▶ Exercise goal:
State how many lines in the listing below include the word "assert", and add nothing besides the number.

▶ Provided data:

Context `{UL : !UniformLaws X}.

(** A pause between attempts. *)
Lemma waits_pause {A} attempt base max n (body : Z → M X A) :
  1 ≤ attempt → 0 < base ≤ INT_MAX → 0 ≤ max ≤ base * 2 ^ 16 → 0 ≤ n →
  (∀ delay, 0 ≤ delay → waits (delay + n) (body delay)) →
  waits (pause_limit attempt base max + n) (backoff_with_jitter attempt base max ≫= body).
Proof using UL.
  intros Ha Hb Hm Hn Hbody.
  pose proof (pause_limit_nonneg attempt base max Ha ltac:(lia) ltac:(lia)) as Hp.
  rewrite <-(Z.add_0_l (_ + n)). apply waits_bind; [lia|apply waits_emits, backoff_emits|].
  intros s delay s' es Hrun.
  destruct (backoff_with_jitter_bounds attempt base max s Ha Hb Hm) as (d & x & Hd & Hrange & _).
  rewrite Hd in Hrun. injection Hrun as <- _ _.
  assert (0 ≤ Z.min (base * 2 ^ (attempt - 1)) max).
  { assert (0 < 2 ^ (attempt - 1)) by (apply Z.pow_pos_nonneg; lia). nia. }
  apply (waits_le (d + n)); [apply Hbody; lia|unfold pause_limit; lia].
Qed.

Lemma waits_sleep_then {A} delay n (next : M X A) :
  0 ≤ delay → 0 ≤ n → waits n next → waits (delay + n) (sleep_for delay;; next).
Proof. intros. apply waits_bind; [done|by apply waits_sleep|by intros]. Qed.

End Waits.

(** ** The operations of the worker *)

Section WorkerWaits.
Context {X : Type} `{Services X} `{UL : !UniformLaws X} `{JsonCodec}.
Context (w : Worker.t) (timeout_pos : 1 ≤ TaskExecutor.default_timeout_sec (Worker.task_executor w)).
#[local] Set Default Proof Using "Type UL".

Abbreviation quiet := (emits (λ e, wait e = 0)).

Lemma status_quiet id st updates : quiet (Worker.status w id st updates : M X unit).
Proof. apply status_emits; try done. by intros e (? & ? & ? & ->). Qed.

---

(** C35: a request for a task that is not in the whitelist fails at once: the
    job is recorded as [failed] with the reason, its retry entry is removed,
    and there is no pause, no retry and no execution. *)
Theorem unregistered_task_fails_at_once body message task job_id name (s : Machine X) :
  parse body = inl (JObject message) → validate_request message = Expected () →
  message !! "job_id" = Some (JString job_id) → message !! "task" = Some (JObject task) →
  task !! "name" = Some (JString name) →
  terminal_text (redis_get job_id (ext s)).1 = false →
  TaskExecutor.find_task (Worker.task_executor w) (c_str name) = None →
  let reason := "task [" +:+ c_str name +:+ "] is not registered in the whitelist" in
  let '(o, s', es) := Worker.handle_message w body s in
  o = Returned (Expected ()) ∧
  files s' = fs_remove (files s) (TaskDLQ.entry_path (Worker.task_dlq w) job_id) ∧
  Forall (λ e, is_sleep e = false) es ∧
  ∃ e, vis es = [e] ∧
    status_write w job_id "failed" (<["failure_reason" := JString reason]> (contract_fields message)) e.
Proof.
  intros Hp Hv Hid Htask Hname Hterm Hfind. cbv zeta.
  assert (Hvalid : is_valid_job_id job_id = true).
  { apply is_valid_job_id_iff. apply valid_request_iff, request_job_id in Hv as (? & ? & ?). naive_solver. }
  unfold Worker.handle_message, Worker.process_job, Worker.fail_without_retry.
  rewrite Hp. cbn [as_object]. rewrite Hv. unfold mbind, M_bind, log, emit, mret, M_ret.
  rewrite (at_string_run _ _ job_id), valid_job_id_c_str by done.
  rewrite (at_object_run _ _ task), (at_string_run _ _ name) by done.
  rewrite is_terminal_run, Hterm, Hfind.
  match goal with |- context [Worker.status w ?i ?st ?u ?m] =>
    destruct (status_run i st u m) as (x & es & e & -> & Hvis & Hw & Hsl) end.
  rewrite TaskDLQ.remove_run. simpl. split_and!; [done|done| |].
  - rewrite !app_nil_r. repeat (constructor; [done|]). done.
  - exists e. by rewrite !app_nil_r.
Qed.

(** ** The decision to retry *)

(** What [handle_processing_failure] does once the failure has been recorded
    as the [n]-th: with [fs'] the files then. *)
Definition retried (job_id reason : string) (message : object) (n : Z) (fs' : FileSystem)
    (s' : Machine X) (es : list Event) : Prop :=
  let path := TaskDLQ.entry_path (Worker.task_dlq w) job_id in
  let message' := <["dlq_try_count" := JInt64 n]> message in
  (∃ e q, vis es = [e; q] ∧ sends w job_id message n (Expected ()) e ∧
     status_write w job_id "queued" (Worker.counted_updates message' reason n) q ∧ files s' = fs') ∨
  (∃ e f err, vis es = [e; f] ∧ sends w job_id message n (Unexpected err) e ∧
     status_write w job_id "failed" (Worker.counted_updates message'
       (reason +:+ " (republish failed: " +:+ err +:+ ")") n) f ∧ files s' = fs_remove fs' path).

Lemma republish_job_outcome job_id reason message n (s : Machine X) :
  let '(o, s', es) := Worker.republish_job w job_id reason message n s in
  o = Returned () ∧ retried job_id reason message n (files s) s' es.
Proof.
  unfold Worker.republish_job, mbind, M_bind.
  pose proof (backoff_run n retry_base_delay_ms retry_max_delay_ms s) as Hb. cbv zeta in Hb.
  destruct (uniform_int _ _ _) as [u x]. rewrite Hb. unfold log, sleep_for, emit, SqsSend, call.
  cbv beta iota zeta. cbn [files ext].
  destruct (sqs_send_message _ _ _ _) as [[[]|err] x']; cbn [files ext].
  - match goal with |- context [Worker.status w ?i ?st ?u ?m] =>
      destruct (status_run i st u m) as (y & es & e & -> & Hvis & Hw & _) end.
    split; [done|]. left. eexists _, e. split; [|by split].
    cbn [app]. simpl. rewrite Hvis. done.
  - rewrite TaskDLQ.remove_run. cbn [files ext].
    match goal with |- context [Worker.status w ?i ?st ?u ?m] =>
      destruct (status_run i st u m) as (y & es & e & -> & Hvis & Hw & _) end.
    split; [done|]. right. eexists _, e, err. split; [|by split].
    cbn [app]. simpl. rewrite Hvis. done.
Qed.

▶ Task answer:
3